§ **WORK REQUIRED**
Search the entries for the word "containers" and copy each line that has it.

Items listed in a dataset:
========

(* ===== verification/Matchers.v ===== *)
(** The matchers of the bundled mock library
    (src/gtest/include/gmock/gmock-matchers.h): the listener protocol, the
    elementary matchers, the combinators and the matcher tuples of a mock function.

    A listener is the stream it forwards to, which may be NULL; a container is
    the list of its elements in iteration order. Printing a value
    (UniversalPrint) is a parameter. *)

From stdpp Require Import pretty.
From S2P Require Import Prelude.
#[local] Open Scope Z_scope.

Definition nl : string := String (Ascii.ascii_of_nat 10) EmptyString.

(** * Listeners *)

(** MatchResultListener: stream_, NULL or the text written so far. *)
Definition MatchResultListener : Type := option string.

(** operator<<: does nothing if the stream is NULL. *)
Definition stream_out (l : MatchResultListener) (x : string) : MatchResultListener :=
  match l with Some os => Some (os +:+ x) | None => None end.

Definition IsInterested (l : MatchResultListener) : bool :=
  match l with Some _ => true | None => false end.

Definition StringMatchResultListener : MatchResultListener := Some EmptyString.
Definition DummyMatchResultListener : MatchResultListener := None.
Definition StreamMatchResultListener (os : string) : MatchResultListener := Some os.

(** str(). *)
Definition str (l : MatchResultListener) : string := default EmptyString l.

Declare Scope listener_scope.
Delimit Scope listener_scope with listener.
Infix "<<" := stream_out (at level 50, left associativity) : listener_scope.
#[local] Open Scope listener_scope.

(** * The interface *)

(** MatcherInterface<T>; a description is the text it writes. *)
Record MatcherInterface (T : Type) : Type := MkMatcher {
  MatchAndExplain : T → MatchResultListener → bool * MatchResultListener;
  DescribeTo : string;
  DescribeNegationTo : string;
}.
Arguments MkMatcher {T} _ _ _.
Arguments MatchAndExplain {T} _ _ _.
Arguments DescribeTo {T} _.
Arguments DescribeNegationTo {T} _.

(** MatcherDescriberInterface::DescribeNegationTo, for a matcher that does not
    override it. *)
Definition default_negation (description : string) : string :=
  "not (" +:+ description +:+ ")".

Section base.
Context {T : Type}.
Implicit Types m : MatcherInterface T.

Definition Matches m (x : T) : bool := fst (MatchAndExplain m x DummyMatchResultListener).

Definition ExplainMatchResultTo m (x : T) (os : string) : string :=
  str (snd (MatchAndExplain m x (StreamMatchResultListener os))).

(** A match with a fresh StringMatchResultListener: the result and the text. *)
Definition match_string m (x : T) : bool * string :=
  let '(b, l) := MatchAndExplain m x StringMatchResultListener in (b, str l).
End base.

(** PrintIfNotEmpty(explanation, os). *)
Definition PrintIfNotEmpty (explanation : string) (os : MatchResultListener) : MatchResultListener :=
  if bool_decide (explanation ≠ EmptyString) && IsInterested os
  then os << ", " << explanation else os.

(** What a matcher promises to the code that calls it: the result does not depend
    on who listens, and the explanation is appended to what is there. *)
Class Lawful {T} (m : MatcherInterface T) : Prop :=
  lawful x l : MatchAndExplain m x l = (Matches m x, l << snd (match_string m x)).

(** * Elementary matchers *)

(** AnyMatcherImpl. *)
Definition A {T} : MatcherInterface T :=
  MkMatcher (λ _ l, (true, l)) "is anything" "never matches".

(** ComparisonBase<D, Rhs, Op>::Impl<Lhs>. *)
Definition ComparisonBase {Lhs Rhs} (Op : Lhs → Rhs → bool) (Desc NegatedDesc : string)
    (UniversalPrint : Rhs → string) (rhs : Rhs) : MatcherInterface Lhs :=
  MkMatcher (λ lhs l, (Op lhs rhs, l))
    (Desc +:+ " " +:+ UniversalPrint rhs) (NegatedDesc +:+ " " +:+ UniversalPrint rhs).

(** The comparisons of integers. *)
Definition EqMatcher : (Z → string) → Z → MatcherInterface Z :=
  ComparisonBase Z.eqb "is equal to" "isn't equal to".
Definition NeMatcher : (Z → string) → Z → MatcherInterface Z :=
  ComparisonBase (λ a b, negb (Z.eqb a b)) "isn't equal to" "is equal to".
Definition LtMatcher : (Z → string) → Z → MatcherInterface Z :=
  ComparisonBase Z.ltb "is <" "isn't <".
Definition GtMatcher : (Z → string) → Z → MatcherInterface Z :=
  ComparisonBase Z.gtb "is >" "isn't >".
Definition LeMatcher : (Z → string) → Z → MatcherInterface Z :=
  ComparisonBase Z.leb "is <=" "isn't <=".
Definition GeMatcher : (Z → string) → Z → MatcherInterface Z :=
  ComparisonBase Z.geb "is >=" "isn't >=".

(** PairMatchBase<D, Op>::Impl. *)
Definition PairMatchBase {T1 T2} (Op : T1 → T2 → bool) (Desc : string)
    : MatcherInterface (T1 * T2) :=
  MkMatcher (λ args l, (Op (fst args) (snd args), l)) ("are " +:+ Desc) ("aren't " +:+ Desc).

Definition TrulyMatcher {T} (predicate : T → bool) : MatcherInterface T :=
  MkMatcher (λ x l, (if predicate x then true else false, l))
    "satisfies the given predicate" "doesn't satisfy the given predicate".

(** * Combinators *)

Section combinators.
Context {T : Type}.
Implicit Types m : MatcherInterface T.

Definition NotMatcherImpl m : MatcherInterface T :=
  MkMatcher (λ x l, let '(b, l) := MatchAndExplain m x l in (negb b, l))
    (DescribeNegationTo m) (DescribeTo m).

(** The explanation when both matchers have to be explained. *)
Definition both_reasons (s1 s2 : string) (l : MatchResultListener) : MatchResultListener :=
  if bool_decide (s1 = EmptyString) then l << s2
  else let l := l << s1 in
       if bool_decide (s2 ≠ EmptyString) then l << ", and " << s2 else l.

Definition BothOfMatcherImpl m1 m2 : MatcherInterface T :=
  MkMatcher (λ x l,
      let '(b1, s1) := match_string m1 x in
      if negb b1 then (false, l << s1) else
      let '(b2, s2) := match_string m2 x in
      if negb b2 then (false, l << s2) else
      (true, both_reasons s1 s2 l))
    ("(" +:+ DescribeTo m1 +:+ ") and (" +:+ DescribeTo m2 +:+ ")")
    ("(" +:+ DescribeNegationTo m1 +:+ ") or (" +:+ DescribeNegationTo m2 +:+ ")").

Definition EitherOfMatcherImpl m1 m2 : MatcherInterface T :=
  MkMatcher (λ x l,
      let '(b1, s1) := match_string m1 x in
      if b1 then (true, l << s1) else
      let '(b2, s2) := match_string m2 x in
      if b2 then (true, l << s2) else
      (false, both_reasons s1 s2 l))
    ("(" +:+ DescribeTo m1 +:+ ") or (" +:+ DescribeTo m2 +:+ ")")
    ("(" +:+ DescribeNegationTo m1 +:+ ") and (" +:+ DescribeNegationTo m2 +:+ ")").

(** MatcherList<n, m1, m2, ...>::CreateMatcher: at least two matchers. *)
Fixpoint CreateMatcher (CombiningMatcher : MatcherInterface T → MatcherInterface T → MatcherInterface T)
    m1 m2 (ms : list (MatcherInterface T)) : MatcherInterface T :=
  match ms with
  | [] => CombiningMatcher m1 m2
  | m3 :: ms => CombiningMatcher m1 (CreateMatcher CombiningMatcher m2 m3 ms)
  end.

Definition AllOfMatcher := CreateMatcher BothOfMatcherImpl.
Definition AnyOfMatcher := CreateMatcher EitherOfMatcherImpl.
End combinators.

(** * Pairs and containers *)

Section pairs.
Context {K V : Type}.

Definition KeyMatcherImpl (inner : MatcherInterface K) : MatcherInterface (K * V) :=
  MkMatcher (λ key_value l,
      let '(match_, explanation) := match_string inner (fst key_value) in
      (match_, if bool_decide (explanation ≠ EmptyString)
               then l << "whose first field is a value " << explanation else l))
    ("has a key that " +:+ DescribeTo inner)
    ("doesn't have a key that " +:+ DescribeTo inner).

(** PairMatcherImpl::ExplainSuccess. *)
Definition ExplainSuccess (first_explanation second_explanation : string)
    (l : MatchResultListener) : MatchResultListener :=
  let l := l << "whose both fields match" in
  let l := if bool_decide (first_explanation ≠ EmptyString)
           then l << ", where the first field is a value " << first_explanation else l in
  if bool_decide (second_explanation ≠ EmptyString) then
    let l := l << ", " in
    let l := if bool_decide (first_explanation ≠ EmptyString) then l << "and " else l << "where " in
    l << "the second field is a value " << second_explanation
  else l.

Definition PairMatcherImpl (first : MatcherInterface K) (second : MatcherInterface V)
    : MatcherInterface (K * V) :=
  MkMatcher (λ a_pair l,
      if negb (IsInterested l) then
        (Matches first (fst a_pair) && Matches second (snd a_pair), l)
      else
        let '(b1, e1) := match_string first (fst a_pair) in
        if negb b1 then (false, PrintIfNotEmpty e1 (l << "whose first field does not match")) else
        let '(b2, e2) := match_string second (snd a_pair) in
        if negb b2 then (false, PrintIfNotEmpty e2 (l << "whose second field does not match")) else
        (true, ExplainSuccess e1 e2 l))
    ("has a first field that " +:+ DescribeTo first +:+
     ", and has a second field that " +:+ DescribeTo second)
    ("has a first field that " +:+ DescribeNegationTo first +:+
     ", or has a second field that " +:+ DescribeNegationTo second).
End pairs.

Section containers.
Context {Element : Type}.
Implicit Types container it : list Element.

(** SizeIsMatcher::Impl. *)
Definition SizeIsMatcher (size_matcher : MatcherInterface nat) : MatcherInterface (list Element) :=
  MkMatcher (λ container l,
      let size := length container in
      let '(result, e) := match_string size_matcher size in
      (result, PrintIfNotEmpty e
         (l << "whose size " << pretty size << (if result then " matches" else " doesn't match"))))
    ("size " +:+ DescribeTo size_matcher) ("size " +:+ DescribeNegationTo size_matcher).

========

§ **ANSWER TO THIS TASK**
(** * Pairs and containers *)
Section containers.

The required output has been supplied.